Task item: Starting with the line containing "Lemma took_space D" and going on through the line containing "#[local] Instance bind_inherit_proper", return the lines of the data below exactly, and only those.

Collected data:
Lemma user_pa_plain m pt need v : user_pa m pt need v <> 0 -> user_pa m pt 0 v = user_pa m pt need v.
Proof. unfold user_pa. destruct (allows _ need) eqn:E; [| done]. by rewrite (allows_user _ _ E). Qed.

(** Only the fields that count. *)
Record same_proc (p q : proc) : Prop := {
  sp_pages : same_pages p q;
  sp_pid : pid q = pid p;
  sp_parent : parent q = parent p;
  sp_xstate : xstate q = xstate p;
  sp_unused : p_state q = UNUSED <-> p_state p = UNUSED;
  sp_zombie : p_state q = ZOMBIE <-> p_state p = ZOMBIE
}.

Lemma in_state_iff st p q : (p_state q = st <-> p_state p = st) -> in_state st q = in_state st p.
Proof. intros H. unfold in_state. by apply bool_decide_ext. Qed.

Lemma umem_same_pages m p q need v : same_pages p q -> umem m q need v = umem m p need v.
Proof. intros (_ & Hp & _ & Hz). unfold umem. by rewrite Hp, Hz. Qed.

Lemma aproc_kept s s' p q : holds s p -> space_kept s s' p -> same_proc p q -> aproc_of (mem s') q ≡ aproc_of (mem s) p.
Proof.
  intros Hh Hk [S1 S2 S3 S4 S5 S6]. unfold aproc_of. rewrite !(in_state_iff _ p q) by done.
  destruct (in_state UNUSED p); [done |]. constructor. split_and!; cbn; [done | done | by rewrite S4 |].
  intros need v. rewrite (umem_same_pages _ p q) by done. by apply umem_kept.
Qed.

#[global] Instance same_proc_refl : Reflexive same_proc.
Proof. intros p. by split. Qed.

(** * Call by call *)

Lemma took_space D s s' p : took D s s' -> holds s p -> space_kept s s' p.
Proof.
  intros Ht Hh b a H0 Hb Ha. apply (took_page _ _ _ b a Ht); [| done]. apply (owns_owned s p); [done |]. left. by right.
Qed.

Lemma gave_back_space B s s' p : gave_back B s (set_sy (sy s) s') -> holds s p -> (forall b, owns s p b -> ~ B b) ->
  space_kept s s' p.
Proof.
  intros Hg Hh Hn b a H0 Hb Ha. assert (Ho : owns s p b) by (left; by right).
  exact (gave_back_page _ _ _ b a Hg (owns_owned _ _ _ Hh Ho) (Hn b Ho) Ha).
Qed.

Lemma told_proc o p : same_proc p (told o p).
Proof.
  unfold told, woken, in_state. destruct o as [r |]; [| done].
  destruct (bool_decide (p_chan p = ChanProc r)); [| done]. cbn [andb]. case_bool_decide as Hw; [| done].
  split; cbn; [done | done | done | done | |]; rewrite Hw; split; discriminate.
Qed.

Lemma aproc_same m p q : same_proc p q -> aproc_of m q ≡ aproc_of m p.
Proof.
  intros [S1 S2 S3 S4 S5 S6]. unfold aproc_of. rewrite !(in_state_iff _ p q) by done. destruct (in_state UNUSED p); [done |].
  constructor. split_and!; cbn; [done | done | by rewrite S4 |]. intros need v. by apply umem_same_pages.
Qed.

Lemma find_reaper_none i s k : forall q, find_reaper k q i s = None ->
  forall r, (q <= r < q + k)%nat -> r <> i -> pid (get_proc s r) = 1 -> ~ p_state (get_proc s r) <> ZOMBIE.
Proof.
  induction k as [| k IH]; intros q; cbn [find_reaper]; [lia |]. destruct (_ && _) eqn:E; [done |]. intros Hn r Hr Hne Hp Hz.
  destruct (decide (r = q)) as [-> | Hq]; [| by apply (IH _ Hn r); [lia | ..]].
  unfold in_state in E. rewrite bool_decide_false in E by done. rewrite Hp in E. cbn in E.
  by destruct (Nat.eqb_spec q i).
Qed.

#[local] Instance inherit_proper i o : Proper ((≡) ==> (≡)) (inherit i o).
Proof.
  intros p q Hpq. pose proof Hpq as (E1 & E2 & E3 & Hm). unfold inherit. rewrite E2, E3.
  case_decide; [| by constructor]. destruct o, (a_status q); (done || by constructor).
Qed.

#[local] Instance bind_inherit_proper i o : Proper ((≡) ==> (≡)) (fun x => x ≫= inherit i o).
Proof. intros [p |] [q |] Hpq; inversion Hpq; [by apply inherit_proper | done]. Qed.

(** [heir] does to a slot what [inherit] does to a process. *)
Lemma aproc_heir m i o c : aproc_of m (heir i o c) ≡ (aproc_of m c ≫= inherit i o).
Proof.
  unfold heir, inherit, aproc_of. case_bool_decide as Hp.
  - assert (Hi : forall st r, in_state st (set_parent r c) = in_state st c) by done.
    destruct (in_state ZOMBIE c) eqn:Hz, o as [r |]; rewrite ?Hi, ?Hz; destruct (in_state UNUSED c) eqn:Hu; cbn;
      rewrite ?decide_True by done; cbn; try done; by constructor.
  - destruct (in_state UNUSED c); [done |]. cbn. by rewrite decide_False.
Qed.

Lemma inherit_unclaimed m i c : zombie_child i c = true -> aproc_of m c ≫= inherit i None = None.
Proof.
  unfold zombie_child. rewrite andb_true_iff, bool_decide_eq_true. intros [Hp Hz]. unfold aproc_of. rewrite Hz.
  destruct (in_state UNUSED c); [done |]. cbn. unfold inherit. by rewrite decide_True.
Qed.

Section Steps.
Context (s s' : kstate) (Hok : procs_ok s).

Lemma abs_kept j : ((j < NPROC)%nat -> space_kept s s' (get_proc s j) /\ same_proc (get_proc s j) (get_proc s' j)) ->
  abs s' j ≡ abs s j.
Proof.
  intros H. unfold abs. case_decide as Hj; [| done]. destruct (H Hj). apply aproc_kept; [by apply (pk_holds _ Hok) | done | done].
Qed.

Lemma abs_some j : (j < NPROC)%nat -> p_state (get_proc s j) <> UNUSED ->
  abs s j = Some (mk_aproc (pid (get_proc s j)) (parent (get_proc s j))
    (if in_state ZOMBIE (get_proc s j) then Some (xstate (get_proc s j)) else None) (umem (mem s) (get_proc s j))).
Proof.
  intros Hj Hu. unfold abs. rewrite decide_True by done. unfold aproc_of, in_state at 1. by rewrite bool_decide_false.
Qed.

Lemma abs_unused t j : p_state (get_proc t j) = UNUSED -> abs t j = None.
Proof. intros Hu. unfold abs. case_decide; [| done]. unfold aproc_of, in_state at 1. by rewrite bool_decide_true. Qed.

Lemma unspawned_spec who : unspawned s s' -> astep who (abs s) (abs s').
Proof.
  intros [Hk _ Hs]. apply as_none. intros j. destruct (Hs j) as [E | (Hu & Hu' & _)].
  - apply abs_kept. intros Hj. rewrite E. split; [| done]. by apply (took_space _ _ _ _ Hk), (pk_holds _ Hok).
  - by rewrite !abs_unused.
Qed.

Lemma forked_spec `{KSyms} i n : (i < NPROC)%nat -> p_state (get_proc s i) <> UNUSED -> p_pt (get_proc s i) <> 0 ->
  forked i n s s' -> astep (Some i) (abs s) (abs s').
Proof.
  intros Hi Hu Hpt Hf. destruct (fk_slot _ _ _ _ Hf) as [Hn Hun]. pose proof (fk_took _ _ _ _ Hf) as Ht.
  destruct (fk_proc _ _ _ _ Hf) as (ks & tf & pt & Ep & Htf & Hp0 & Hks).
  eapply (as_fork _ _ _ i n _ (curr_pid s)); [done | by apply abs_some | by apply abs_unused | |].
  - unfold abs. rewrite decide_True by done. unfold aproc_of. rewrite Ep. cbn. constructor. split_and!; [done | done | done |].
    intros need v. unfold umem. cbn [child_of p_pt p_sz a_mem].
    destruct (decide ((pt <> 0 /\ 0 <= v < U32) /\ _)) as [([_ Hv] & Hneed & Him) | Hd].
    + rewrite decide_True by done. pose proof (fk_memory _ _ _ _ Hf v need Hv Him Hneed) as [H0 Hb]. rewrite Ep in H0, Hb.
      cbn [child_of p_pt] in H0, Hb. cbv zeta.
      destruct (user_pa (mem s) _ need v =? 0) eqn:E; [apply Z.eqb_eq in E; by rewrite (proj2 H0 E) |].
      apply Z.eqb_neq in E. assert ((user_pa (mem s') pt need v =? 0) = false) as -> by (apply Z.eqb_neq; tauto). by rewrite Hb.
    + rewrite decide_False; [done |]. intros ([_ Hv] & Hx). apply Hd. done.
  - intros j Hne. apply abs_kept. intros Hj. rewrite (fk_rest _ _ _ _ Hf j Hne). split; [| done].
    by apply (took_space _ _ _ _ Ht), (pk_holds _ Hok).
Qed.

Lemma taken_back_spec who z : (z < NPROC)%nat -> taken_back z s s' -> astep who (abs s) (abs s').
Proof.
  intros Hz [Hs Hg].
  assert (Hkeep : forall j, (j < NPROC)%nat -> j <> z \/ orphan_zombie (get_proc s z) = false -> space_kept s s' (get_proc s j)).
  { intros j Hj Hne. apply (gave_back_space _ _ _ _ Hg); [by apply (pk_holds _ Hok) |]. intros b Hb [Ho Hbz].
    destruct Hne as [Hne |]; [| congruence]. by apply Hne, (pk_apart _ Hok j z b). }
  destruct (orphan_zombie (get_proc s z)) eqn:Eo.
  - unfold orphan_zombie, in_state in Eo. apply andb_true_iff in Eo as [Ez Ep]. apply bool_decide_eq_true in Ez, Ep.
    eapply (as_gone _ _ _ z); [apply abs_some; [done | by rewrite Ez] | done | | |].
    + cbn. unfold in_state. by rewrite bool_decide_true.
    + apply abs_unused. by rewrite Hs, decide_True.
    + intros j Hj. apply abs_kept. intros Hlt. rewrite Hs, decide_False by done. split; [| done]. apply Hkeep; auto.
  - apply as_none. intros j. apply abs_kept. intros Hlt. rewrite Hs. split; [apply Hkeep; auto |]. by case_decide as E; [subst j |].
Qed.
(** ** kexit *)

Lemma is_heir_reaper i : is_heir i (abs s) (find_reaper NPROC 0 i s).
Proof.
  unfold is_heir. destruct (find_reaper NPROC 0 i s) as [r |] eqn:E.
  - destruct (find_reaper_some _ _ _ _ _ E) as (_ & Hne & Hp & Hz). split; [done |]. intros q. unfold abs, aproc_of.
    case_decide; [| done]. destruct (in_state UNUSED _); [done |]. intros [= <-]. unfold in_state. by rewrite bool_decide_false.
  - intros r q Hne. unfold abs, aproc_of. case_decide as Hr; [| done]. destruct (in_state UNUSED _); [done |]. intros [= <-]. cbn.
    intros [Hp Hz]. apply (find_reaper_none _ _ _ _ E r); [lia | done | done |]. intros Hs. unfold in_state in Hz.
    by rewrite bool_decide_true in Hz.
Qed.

Problem solution:
Lemma took_space D s s' p : took D s s' -> holds s p -> space_kept s s' p.
Proof.
  intros Ht Hh b a H0 Hb Ha. apply (took_page _ _ _ b a Ht); [| done]. apply (owns_owned s p); [done |]. left. by right.
Qed.

Lemma gave_back_space B s s' p : gave_back B s (set_sy (sy s) s') -> holds s p -> (forall b, owns s p b -> ~ B b) ->
  space_kept s s' p.
Proof.
  intros Hg Hh Hn b a H0 Hb Ha. assert (Ho : owns s p b) by (left; by right).
  exact (gave_back_page _ _ _ b a Hg (owns_owned _ _ _ Hh Ho) (Hn b Ho) Ha).
Qed.

Lemma told_proc o p : same_proc p (told o p).
Proof.
  unfold told, woken, in_state. destruct o as [r |]; [| done].
  destruct (bool_decide (p_chan p = ChanProc r)); [| done]. cbn [andb]. case_bool_decide as Hw; [| done].
  split; cbn; [done | done | done | done | |]; rewrite Hw; split; discriminate.
Qed.

Lemma aproc_same m p q : same_proc p q -> aproc_of m q ≡ aproc_of m p.
Proof.
  intros [S1 S2 S3 S4 S5 S6]. unfold aproc_of. rewrite !(in_state_iff _ p q) by done. destruct (in_state UNUSED p); [done |].
  constructor. split_and!; cbn; [done | done | by rewrite S4 |]. intros need v. by apply umem_same_pages.
Qed.

Lemma find_reaper_none i s k : forall q, find_reaper k q i s = None ->
  forall r, (q <= r < q + k)%nat -> r <> i -> pid (get_proc s r) = 1 -> ~ p_state (get_proc s r) <> ZOMBIE.
Proof.
  induction k as [| k IH]; intros q; cbn [find_reaper]; [lia |]. destruct (_ && _) eqn:E; [done |]. intros Hn r Hr Hne Hp Hz.
  destruct (decide (r = q)) as [-> | Hq]; [| by apply (IH _ Hn r); [lia | ..]].
  unfold in_state in E. rewrite bool_decide_false in E by done. rewrite Hp in E. cbn in E.
  by destruct (Nat.eqb_spec q i).
Qed.

#[local] Instance inherit_proper i o : Proper ((≡) ==> (≡)) (inherit i o).
Proof.
  intros p q Hpq. pose proof Hpq as (E1 & E2 & E3 & Hm). unfold inherit. rewrite E2, E3.
  case_decide; [| by constructor]. destruct o, (a_status q); (done || by constructor).
Qed.

#[local] Instance bind_inherit_proper i o : Proper ((≡) ==> (≡)) (fun x => x ≫= inherit i o).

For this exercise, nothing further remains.